Friday, March 11, 2016

Clinton Muddies the Waters About Our Past in Latin America

At the debate in Miami, Bernie Sanders was asked a difficult question about his words of support for Daniel Ortega in Nicaragua and Fidel Castro in Cuba. While he skirted answering about those remarks specifically, I have to agree with how he categorized the U.S. position over those years in Central and South America.
What that was about was saying that the United States was wrong to try to invade Cuba, that the United States was wrong trying to support people to overthrow the Nicaraguan government, that the United States was wrong trying to overthrow in 1954, the government -- democratically elected government of Guatemala.
Throughout the history of our relationship with Latin America we've operated under the so-called Monroe Doctrine, and that said the United States had the right do anything that they wanted to do in Latin America. So I actually went to Nicaragua and I very shortly opposed the Reagan administration's efforts to overthrow that government. And I strongly opposed earlier Henry Kissinger and the -- to overthrow the government of Salvador Aliende (ph) in Chile.
I think the United States should be working with governments around the world, not get involved in regime change. And all of these actions, by the way, in Latin America, brought forth a lot of very strong anti-American sentiments. That's what that was about.
Sanders has been wrong in stating his opposition to this kind of regime change by applying it to current events in the Middle East. But he's right that the use of the Monroe Doctrine during the Cold War often played out with the United States intervening in Latin America to thwart movements towards democracy by tying them to the Soviet Union. As such, this country was involved in coups and supported repressive dictators against those efforts. That is the opposite of what we have done in the Middle East.

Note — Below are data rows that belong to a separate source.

(** ** Weights *)

Lemma keepWeight_carry tr now b w b' :
  wfCarry (tb_carry b) -> keepWeight tr now b = (w, b') ->
  ct_uncarriedTotal (tb_carry b') = ct_uncarriedTotal (tb_carry b) /\
  (if countsAsDrop tr && (0 <? w)
   then w + pendingDrops (tb_carry b') = 1 + pendingDrops (tb_carry b)
   else tb_carry b' = tb_carry b).
Proof.
  intros Hc. unfold keepWeight, countsAsDrop.
  destruct (bt_hasError tr).
  { intros [= <- <-]. split; [done|]. destruct (_ && _); done. }
  destruct (Z.eqb_spec (spanLen tr) 0) as [E0|E0]; [by intros [= <- <-]|].
  destruct (slowRoot tr b).
  { intros [= <- <-]. split; [done|]. destruct (_ && _); done. }
  cbv zeta. destruct (rescued _ _ _ _ b) as [keep b1] eqn:Er.
  assert (tb_carry b1 = tb_carry b) as Eb.
  { unfold rescued in Er. destruct (tb_floor b); [|by injection Er as _ <-].
    destruct (ShouldKeep _ _ _ _ _ _). by injection Er as _ <-. }
  destruct keep; simpl; [|intros [= <- <-]; by rewrite andb_false_r, Eb].
  destruct (hasRoot tr); simpl; [|intros [= <- <-]; by rewrite Eb].
  destruct (carry_take _ _ _) as [n c] eqn:Et. intros [= <- <-]. rewrite Eb in Et.
  destruct (carry_take_spec _ _ _ _ _ Hc Et) as (_ & Hn & Hp & _ & Hu). simpl.
  rewrite (proj2 (Z.ltb_lt 0 (1 + n))) by lia. split; [done|]. lia.
Qed.

(** The traces a decision counts, and the weight it gave them. *)
Definition countedTraces (trs : list bufferedTrace) : Z :=
  sumBy (fun tr => if countsAsDrop tr then 1 else 0) trs.

Definition countedWeight (trs : list bufferedTrace) (ws : list Z) : Z :=
  sumBy (fun tw : bufferedTrace * Z => if countsAsDrop tw.1 then tw.2 else 0) (zip trs ws).

Lemma decideOne_counts tr now b w k b' :
  wfBuf b -> latched tr -> decideOne tr now b = (w, k, b') ->
  (if countsAsDrop tr then w else 0) + pendingDrops (tb_carry b') +
    ct_uncarriedTotal (tb_carry b') =
  (if countsAsDrop tr then 1 else 0) + pendingDrops (tb_carry b) +
    ct_uncarriedTotal (tb_carry b).
Proof.
  intros Hw Hl. unfold decideOne. destruct (keepWeight tr now b) as [w1 b1] eqn:Ek.
  pose proof (wb_carry _ Hw) as [Hc _].
  destruct (keepWeight_carry _ _ _ _ _ Hc Ek) as [Hu Hp].
  destruct (keepWeight_spec [] _ _ _ _ _ Hw Ek) as (Hw1 & _ & Hpos & _).
  destruct (Z.ltb_spec 0 w1) as [H0|H0]; intros [= <- <- <-].
  - destruct (countsAsDrop tr); simpl in Hp; [lia|]. rewrite Hp. done.
  - assert (w1 = 0) as -> by lia. rewrite andb_false_r in Hp.
    unfold dropTrace, ledgerDropped. simpl.
    destruct (wb_carry _ Hw1) as [Hc1 _].
    destruct (carry_drop_spec (set_droppedAs SampledOut tr) now _ Hc1) as (_ & -> & _ & ->).
    change (countsAsDrop (set_droppedAs SampledOut tr)) with (countsAsDrop tr).
    rewrite Hp. destruct (countsAsDrop tr); lia.
Qed.

Lemma decideLoop_counts now trs : forall b ws ks b',
  wfBuf b -> Forall latched trs -> decideLoop trs now b = (ws, ks, b') ->
  countedWeight trs ws + pendingDrops (tb_carry b') + ct_uncarriedTotal (tb_carry b') =
  countedTraces trs + pendingDrops (tb_carry b) + ct_uncarriedTotal (tb_carry b).
Proof.
  unfold countedWeight, countedTraces.
  induction trs as [|tr trs IH]; intros b ws ks b' Hw Hl H; simpl in H.
  { injection H as <- <- <-. simpl. lia. }
  apply Forall_cons in Hl as [Hl1 Hl].
  destruct (decideOne tr now b) as [[w k] b1] eqn:E1.
  destruct (decideLoop trs now b1) as [[ws1 ks1] b2] eqn:E2. injection H as <- <- <-.
  destruct (decideOne_spec _ _ _ _ _ _ Hw Hl1 E1) as (Hw1 & _).
  pose proof (decideOne_counts _ _ _ _ _ _ Hw Hl1 E1). specialize (IH _ _ _ _ Hw1 Hl E2).
  simpl. lia.
Qed.

Lemma flushCarriers_counts now all b cs b' :
  wfBuf b -> flushCarriers now all b = (cs, b') ->
  sumBy traceWeight cs + pendingDrops (tb_carry b') + ct_uncarriedTotal (tb_carry b') =
  pendingDrops (tb_carry b) + ct_uncarriedTotal (tb_carry b) /\
  (all = true -> pendingDrops (tb_carry b') = 0).
Proof.
  intros Hw. unfold flushCarriers.
  destruct (carry_expired now all (tb_carry b)) as [cs0 c] eqn:E.
  destruct (carryOk_expired _ _ _ _ _ (wb_carry _ Hw) E) as [Hc Hcs].
  destruct (carry_expired_spec _ _ _ _ _ (proj1 (wb_carry _ Hw)) E) as (_ & Hp & _ & _ & Hall).
  assert (wfBuf (set_tb_carry c b)) as Hw1 by (destruct Hw; split; done).
  destruct (ledgerCarriers_spec cs0 [] _ Hw1 Hcs) as (_ & _ & _ & Hcc & _). cbv zeta in Hcc.
  intros [= <- <-]. unfold ledgerCarriers in Hcc. simpl in Hcc. rewrite Hcc.
  split; [lia|]. intros ->. unfold pendingDrops. rewrite Hall by done. apply mapSum_empty.
Qed.

(** ** Drain *)

Lemma drainLoop_spec deadline turns : forall b,
  bufInv b -> tb_closed b = false -> (exists t, t ∈ turns /\ deadline <= t.1) ->
  exists s b', drainLoop deadline turns b = Some (s, b') /\
    bufInv b' /\ tb_closed b' = false /\
    forall k, unexited k (tb_ledger b') - inside (keyM k) b' =
      unexited k (tb_ledger b) - inside (keyM k) b.
Proof.
  induction turns as [|[t accepts] turns IH]; intros b Hb Hcl (t0 & Hin & Hd);
    [by apply not_elem_of_nil in Hin|]. destruct Hb as [Hw Hp].
  cbn [drainLoop]. unfold drainStep.
  pose proof (flush_closed accepts t false b) as Hc1.
  destruct (flush accepts t false b) as [sent b1] eqn:E1. simpl in Hc1.
  destruct (flush_spec _ _ _ _ _ _ Hw Hp E1) as [[F1 F2 F3 _ _] _].
  destruct ((_ =? 0) || (deadline <=? t)) eqn:Eb.
  { exists sent, b1. split; [done|]. split; [by split|]. split; [congruence|done]. }
  to_prop. apply elem_of_cons in Hin as [->|Hin]; [cbn in Hd; lia|].
  destruct (IH b1 (conj F1 F2) ltac:(congruence) (ex_intro _ t0 (conj Hin Hd)))
    as (s & b' & -> & H1 & H2 & H3).
  simpl. exists (sent + s), b'. split_and!; [done|done|done|].
  intros k. rewrite H3. apply F3.
Qed.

But Clinton's response to the point Sanders made was troubling.
And I just want to add one thing to the question you were asking Senator Sanders. I think in that same interview, he praised what he called the revolution of values in Cuba and talked about how people were working for the common good, not for themselves.
I just couldn't disagree more. You know, if the values are that you oppress people, you disappear people, you imprison people or even kill people for expressing their opinions, for expressing freedom of speech, that is not the kind of revolution of values that I ever want to see anywhere.
While no one should support the repressive measures used by leaders like Fidel Castro, the reality Sanders was speaking to is that it was the dictators supported by the United States in Latin American during those years who oppressed, disappeared and imprisoned or even killed people for expressing their opinions.

When President Obama announced the normalization of our relationship with Cuba, it was greeted with praise all over Latin American as a sign that this kind of Cold War posturing was finally over.
"It opens the door for the U.S. government by removing this argument that has been a pretext and an issue that has been invoked, not only by Cuba but other countries in the region, as a distraction," said Jose Miguel Vivanco, the director of the Latin America program at Human Rights Watch, who attended a round-table discussion of civil society leaders with Mr. Obama on Friday.
As a result, the President was able to say this to the people of those countries:
"As you work for change, the United States will stand up alongside you every step of the way," he told Latin American leaders and civil society representatives at a forum on Friday. "The days in which our agenda in this hemisphere so often presumed that the United States could meddle with impunity - those days are past."
It would be helpful for Hillary Clinton to affirm that promise rather than muddy the waters about the past.